** DATASET EXTRACT **
==*==

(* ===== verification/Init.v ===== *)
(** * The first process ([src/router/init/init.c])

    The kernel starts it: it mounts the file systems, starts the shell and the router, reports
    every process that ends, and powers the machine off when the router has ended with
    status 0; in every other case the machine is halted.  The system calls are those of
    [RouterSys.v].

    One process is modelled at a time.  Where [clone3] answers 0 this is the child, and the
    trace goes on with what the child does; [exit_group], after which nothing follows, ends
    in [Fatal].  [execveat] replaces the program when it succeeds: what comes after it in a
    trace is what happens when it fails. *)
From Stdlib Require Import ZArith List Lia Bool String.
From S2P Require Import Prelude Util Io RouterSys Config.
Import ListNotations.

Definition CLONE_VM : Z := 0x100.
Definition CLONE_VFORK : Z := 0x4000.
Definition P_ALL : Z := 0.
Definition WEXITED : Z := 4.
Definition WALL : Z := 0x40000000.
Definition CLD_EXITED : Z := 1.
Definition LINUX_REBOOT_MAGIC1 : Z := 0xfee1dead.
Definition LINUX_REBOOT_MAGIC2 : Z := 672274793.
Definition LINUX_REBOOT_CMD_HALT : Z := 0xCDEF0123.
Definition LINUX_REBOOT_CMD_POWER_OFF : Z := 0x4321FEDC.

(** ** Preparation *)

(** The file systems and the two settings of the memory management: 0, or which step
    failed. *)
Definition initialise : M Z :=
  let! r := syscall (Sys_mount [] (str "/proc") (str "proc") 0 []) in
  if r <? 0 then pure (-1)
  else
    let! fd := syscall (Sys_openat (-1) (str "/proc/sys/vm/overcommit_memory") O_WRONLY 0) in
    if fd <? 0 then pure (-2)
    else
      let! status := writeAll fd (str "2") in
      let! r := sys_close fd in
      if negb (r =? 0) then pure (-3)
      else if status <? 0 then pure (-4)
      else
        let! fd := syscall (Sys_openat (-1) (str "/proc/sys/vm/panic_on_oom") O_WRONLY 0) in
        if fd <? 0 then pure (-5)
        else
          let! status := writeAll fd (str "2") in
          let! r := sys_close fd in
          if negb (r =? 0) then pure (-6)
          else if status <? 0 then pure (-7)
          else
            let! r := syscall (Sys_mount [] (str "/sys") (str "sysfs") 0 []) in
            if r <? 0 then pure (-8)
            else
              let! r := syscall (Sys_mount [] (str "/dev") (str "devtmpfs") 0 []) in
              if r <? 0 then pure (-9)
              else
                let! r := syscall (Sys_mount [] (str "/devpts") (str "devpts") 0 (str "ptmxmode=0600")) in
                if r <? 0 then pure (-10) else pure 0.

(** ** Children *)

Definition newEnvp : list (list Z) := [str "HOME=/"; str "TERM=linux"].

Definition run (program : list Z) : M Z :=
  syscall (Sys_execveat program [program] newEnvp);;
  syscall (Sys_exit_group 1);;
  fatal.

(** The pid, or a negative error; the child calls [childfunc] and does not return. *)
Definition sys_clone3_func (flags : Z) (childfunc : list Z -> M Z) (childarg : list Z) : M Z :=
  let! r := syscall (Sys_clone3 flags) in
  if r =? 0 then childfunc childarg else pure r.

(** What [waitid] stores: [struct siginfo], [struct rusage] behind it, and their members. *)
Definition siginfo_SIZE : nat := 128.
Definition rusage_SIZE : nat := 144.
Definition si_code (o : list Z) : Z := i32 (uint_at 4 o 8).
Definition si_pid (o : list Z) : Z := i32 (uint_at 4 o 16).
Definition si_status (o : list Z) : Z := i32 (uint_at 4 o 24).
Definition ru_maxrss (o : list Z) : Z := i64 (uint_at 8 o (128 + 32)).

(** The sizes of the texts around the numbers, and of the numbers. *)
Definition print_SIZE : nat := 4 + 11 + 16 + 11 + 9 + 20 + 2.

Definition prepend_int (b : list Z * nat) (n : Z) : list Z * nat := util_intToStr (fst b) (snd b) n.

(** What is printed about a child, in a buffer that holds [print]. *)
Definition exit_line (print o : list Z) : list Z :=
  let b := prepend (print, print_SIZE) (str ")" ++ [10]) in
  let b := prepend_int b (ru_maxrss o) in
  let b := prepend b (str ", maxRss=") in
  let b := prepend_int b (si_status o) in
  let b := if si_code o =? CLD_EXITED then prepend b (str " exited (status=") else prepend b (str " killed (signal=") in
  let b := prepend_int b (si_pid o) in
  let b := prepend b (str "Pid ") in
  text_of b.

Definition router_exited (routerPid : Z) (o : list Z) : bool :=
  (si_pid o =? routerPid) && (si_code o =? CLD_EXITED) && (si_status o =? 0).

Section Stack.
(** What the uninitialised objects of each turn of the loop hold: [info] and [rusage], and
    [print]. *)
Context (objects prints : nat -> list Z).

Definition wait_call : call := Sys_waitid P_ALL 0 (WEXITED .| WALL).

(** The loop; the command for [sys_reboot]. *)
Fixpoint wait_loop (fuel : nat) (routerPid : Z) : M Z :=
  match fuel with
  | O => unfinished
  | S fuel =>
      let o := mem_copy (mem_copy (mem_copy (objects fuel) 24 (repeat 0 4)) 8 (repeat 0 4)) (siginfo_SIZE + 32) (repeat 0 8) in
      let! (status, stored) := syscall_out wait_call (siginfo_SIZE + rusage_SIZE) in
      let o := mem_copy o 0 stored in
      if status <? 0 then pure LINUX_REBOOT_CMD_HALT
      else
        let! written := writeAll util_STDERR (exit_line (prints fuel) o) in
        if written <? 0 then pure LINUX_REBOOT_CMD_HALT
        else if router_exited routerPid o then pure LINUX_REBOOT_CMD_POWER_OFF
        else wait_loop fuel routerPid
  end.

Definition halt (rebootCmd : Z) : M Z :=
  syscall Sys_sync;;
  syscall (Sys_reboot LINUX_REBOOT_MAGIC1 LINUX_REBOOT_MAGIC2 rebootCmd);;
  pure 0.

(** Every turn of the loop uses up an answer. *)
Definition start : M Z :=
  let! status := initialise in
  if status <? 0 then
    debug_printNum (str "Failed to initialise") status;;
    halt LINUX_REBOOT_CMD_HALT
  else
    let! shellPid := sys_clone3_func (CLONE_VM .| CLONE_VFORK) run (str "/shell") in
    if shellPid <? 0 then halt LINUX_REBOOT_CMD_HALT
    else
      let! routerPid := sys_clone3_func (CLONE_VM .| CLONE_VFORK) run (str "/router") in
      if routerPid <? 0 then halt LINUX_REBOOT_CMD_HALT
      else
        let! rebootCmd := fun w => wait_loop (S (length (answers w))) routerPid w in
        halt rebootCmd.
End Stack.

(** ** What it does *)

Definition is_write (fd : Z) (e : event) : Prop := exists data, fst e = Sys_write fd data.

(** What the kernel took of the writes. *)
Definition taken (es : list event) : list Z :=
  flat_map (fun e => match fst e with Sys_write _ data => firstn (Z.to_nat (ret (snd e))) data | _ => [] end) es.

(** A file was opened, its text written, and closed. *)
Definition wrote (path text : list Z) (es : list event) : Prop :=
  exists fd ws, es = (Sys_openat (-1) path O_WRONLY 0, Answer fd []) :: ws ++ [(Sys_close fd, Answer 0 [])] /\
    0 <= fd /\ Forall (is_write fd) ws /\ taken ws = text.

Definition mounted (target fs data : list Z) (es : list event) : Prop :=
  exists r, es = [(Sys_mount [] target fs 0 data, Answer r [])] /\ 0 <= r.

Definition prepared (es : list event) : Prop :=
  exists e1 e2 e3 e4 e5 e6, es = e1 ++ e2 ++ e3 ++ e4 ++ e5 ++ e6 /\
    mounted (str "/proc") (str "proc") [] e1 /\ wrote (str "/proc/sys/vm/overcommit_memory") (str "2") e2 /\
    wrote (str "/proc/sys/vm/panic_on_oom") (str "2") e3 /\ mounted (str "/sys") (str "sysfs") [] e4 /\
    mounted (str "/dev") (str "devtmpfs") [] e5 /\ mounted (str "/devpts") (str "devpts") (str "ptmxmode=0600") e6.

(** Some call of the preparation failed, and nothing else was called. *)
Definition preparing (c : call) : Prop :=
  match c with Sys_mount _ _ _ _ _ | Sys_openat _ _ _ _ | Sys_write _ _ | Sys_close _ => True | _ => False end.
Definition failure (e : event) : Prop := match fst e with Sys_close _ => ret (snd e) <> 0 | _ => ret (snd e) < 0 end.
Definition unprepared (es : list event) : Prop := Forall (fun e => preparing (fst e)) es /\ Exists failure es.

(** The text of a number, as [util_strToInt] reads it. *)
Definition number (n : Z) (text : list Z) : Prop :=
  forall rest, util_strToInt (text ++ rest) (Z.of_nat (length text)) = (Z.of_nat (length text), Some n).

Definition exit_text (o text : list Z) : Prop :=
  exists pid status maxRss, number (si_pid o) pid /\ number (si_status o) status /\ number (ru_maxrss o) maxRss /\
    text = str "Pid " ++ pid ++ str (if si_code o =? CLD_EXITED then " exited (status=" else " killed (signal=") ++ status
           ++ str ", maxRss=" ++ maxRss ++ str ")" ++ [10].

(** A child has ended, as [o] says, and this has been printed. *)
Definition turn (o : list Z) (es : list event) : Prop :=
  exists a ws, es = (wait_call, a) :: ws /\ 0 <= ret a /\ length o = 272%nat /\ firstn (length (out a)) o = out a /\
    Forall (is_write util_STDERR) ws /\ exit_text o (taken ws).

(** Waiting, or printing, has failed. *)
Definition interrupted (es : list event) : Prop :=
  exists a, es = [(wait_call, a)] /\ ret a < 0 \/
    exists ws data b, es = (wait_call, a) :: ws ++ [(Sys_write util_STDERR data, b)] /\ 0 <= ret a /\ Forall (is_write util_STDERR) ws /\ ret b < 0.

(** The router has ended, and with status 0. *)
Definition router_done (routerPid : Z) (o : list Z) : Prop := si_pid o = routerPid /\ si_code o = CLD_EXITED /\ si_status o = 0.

==*==

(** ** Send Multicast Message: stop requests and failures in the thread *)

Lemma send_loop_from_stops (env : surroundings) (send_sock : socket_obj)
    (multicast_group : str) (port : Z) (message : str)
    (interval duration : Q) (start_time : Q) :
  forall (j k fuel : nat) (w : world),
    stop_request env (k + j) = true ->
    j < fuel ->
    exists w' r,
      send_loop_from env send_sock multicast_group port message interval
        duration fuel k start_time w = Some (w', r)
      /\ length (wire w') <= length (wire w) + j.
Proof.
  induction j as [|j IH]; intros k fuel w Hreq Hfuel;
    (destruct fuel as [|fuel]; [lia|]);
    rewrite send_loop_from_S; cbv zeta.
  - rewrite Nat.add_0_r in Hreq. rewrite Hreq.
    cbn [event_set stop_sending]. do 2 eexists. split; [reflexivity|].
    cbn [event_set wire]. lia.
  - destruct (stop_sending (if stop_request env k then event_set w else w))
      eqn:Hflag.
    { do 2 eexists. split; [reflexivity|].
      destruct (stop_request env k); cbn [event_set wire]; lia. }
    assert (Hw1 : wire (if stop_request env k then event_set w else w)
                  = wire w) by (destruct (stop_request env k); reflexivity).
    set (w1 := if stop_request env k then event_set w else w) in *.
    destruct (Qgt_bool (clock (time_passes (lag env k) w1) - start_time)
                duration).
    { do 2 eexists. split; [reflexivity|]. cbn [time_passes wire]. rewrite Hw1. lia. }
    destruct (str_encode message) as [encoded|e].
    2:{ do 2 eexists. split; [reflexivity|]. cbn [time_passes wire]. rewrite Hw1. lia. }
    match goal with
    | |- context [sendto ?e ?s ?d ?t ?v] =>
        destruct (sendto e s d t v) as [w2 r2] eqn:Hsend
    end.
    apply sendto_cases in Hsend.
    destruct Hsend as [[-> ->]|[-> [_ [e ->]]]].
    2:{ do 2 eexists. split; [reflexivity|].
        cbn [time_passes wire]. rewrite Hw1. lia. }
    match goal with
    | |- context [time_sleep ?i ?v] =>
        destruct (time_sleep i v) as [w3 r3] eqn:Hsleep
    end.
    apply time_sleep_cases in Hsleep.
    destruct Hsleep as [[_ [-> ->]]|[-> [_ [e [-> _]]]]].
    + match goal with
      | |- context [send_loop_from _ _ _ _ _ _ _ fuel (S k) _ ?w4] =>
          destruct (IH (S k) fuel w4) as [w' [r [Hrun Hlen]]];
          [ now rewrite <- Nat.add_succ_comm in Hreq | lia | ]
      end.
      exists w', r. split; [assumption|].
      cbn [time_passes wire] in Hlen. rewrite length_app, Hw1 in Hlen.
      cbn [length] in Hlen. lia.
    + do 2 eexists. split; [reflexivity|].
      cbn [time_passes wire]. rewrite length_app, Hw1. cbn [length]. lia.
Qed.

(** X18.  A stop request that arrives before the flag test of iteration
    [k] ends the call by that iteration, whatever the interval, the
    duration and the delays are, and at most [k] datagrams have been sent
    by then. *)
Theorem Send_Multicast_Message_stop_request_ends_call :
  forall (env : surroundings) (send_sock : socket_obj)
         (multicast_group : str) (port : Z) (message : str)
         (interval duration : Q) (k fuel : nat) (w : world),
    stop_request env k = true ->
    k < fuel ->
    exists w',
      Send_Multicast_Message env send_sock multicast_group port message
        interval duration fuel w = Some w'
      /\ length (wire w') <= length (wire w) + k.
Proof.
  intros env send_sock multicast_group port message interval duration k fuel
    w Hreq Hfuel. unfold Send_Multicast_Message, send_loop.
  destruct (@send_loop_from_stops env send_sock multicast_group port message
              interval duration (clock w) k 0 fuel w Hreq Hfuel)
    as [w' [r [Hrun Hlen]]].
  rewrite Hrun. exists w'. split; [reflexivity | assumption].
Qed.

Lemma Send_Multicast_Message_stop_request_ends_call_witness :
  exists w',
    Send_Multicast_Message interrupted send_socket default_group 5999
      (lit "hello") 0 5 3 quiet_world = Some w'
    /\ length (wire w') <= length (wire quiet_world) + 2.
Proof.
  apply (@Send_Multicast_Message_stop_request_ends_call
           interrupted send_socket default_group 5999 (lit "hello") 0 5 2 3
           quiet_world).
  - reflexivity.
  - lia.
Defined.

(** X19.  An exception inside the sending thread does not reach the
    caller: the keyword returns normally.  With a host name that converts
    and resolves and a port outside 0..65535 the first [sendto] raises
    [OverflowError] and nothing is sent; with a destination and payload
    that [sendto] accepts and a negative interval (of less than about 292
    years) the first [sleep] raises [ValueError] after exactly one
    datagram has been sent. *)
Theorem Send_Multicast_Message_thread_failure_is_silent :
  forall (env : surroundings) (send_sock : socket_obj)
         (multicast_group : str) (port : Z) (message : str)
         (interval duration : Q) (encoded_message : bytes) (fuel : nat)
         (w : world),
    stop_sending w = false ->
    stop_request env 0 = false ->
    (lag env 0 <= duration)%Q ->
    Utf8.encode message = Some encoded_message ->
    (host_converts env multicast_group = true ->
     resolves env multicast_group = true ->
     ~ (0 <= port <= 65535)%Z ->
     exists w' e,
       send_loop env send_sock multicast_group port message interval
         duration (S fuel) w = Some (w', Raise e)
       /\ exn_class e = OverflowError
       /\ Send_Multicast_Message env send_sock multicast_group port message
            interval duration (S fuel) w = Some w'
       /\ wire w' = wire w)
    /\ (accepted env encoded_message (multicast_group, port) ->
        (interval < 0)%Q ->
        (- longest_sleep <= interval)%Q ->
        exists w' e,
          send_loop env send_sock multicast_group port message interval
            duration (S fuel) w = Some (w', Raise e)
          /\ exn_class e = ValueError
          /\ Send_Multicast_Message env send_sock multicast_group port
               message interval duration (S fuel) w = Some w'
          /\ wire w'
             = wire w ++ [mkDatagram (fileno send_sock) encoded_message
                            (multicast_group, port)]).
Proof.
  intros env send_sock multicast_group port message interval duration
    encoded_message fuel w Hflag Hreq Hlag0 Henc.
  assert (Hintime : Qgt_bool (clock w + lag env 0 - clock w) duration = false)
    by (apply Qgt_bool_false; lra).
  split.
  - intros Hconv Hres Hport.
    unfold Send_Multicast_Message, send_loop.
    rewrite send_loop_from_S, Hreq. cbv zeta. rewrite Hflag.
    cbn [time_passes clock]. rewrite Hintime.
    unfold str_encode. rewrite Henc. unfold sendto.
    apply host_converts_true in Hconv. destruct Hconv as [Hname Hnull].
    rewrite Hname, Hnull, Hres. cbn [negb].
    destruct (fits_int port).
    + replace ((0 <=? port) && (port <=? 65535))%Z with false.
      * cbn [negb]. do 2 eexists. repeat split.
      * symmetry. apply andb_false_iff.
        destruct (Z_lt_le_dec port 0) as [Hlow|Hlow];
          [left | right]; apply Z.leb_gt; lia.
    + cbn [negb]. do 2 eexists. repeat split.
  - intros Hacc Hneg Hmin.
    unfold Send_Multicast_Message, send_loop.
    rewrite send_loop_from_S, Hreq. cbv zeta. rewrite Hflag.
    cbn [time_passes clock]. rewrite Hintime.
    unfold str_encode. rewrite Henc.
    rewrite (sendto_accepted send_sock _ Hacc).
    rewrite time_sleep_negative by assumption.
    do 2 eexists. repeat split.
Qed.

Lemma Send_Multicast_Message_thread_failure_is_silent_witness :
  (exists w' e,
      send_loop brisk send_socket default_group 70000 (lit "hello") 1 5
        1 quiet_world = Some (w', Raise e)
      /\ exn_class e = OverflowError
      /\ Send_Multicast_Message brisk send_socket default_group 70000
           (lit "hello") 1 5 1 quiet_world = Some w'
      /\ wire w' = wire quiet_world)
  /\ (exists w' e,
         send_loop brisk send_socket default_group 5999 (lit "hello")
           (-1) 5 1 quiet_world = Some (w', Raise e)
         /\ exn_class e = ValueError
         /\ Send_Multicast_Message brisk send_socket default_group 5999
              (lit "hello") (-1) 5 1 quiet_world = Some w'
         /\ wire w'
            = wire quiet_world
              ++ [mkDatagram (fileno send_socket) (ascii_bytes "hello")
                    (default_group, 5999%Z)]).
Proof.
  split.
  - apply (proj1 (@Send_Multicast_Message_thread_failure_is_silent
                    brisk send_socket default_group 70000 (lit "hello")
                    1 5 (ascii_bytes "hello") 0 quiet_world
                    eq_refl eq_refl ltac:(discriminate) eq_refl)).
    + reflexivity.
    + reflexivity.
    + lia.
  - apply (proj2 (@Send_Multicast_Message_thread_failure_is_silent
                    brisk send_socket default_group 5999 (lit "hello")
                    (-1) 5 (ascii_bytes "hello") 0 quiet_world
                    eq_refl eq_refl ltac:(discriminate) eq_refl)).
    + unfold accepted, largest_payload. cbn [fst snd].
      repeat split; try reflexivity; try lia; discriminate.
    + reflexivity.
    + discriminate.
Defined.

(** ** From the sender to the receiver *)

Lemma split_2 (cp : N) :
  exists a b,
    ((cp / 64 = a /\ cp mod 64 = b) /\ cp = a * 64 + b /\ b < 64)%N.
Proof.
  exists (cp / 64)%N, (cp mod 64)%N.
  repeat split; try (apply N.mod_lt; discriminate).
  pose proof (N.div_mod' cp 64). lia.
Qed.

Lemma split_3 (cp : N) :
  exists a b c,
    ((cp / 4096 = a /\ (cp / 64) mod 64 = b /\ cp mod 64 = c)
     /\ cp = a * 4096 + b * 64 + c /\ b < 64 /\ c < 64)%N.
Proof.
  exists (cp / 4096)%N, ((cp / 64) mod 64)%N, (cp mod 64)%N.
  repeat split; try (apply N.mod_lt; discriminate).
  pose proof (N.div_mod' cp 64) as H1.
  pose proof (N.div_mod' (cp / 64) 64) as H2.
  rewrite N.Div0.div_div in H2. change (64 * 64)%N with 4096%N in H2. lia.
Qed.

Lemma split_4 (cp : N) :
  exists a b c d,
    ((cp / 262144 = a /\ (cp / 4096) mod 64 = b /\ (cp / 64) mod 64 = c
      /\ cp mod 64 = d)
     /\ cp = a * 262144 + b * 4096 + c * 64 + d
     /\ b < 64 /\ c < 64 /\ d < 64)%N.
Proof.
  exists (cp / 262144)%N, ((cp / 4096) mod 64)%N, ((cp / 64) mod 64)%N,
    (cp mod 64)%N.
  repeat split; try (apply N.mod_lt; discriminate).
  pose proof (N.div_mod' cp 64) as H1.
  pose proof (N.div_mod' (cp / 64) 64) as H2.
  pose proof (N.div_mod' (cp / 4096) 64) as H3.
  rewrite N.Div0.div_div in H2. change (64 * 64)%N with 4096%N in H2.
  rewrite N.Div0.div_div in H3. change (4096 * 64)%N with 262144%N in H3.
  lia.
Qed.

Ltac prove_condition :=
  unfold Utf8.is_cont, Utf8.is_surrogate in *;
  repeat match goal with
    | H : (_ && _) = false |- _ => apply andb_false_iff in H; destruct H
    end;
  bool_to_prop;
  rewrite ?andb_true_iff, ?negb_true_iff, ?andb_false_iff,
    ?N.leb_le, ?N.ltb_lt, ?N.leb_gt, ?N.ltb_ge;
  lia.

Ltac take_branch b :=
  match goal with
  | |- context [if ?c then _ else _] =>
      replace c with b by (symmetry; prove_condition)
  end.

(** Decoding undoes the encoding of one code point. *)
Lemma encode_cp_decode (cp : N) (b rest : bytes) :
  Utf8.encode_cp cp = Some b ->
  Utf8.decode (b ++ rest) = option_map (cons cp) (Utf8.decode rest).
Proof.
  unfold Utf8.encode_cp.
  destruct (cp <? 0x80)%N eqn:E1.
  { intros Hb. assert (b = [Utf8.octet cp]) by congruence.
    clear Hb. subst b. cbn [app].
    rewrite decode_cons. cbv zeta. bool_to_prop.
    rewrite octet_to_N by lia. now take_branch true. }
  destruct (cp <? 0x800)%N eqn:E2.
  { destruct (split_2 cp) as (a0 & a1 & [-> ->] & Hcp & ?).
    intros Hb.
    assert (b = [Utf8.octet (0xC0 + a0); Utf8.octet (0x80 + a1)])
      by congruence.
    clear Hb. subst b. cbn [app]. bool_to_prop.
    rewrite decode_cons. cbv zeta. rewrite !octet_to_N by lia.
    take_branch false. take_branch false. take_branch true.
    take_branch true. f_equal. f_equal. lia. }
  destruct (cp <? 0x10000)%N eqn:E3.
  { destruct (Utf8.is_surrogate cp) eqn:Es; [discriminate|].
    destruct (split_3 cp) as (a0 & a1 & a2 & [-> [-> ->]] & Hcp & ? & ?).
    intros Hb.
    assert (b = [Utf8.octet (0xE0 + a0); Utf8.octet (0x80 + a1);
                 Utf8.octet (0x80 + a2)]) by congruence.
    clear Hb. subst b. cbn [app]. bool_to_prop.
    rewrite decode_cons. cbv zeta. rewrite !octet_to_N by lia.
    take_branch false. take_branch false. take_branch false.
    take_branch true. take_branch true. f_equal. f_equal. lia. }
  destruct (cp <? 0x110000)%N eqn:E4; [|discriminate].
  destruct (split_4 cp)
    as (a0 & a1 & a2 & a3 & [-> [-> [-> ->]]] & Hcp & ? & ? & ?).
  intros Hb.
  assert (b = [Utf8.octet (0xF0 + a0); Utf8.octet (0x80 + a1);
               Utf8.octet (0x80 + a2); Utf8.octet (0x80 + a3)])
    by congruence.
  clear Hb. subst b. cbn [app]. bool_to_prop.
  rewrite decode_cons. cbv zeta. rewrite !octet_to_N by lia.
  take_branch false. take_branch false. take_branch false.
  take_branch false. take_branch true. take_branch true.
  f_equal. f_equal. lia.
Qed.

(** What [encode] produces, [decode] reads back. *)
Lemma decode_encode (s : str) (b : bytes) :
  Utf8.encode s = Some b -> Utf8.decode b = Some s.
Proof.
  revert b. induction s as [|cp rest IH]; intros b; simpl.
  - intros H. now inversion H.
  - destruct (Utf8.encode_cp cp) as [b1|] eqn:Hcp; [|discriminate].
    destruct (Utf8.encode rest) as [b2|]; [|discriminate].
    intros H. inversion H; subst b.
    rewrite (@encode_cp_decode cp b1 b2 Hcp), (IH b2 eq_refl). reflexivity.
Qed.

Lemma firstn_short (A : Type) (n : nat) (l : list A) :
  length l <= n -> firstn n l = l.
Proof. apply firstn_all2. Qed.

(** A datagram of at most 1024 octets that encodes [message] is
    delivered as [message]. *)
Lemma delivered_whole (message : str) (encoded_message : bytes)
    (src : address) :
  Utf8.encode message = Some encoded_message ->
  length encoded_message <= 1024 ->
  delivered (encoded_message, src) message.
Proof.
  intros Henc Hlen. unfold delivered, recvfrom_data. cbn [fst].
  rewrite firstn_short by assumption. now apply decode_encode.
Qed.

==*==

** REQUIRED ACTION **
Your task is to transcribe, with no changes, only the lines of the listing above that lie between the line holding "then _ else _] =>" and the line holding "destruct (cp <? 0x800)%N eqn:E2.", inclusive.

** EXERCISE ANSWER **
  | |- context [if ?c then _ else _] =>
      replace c with b by (symmetry; prove_condition)
  end.

(** Decoding undoes the encoding of one code point. *)
Lemma encode_cp_decode (cp : N) (b rest : bytes) :
  Utf8.encode_cp cp = Some b ->
  Utf8.decode (b ++ rest) = option_map (cons cp) (Utf8.decode rest).
Proof.
  unfold Utf8.encode_cp.
  destruct (cp <? 0x80)%N eqn:E1.
  { intros Hb. assert (b = [Utf8.octet cp]) by congruence.
    clear Hb. subst b. cbn [app].
    rewrite decode_cons. cbv zeta. bool_to_prop.
    rewrite octet_to_N by lia. now take_branch true. }
  destruct (cp <? 0x800)%N eqn:E2.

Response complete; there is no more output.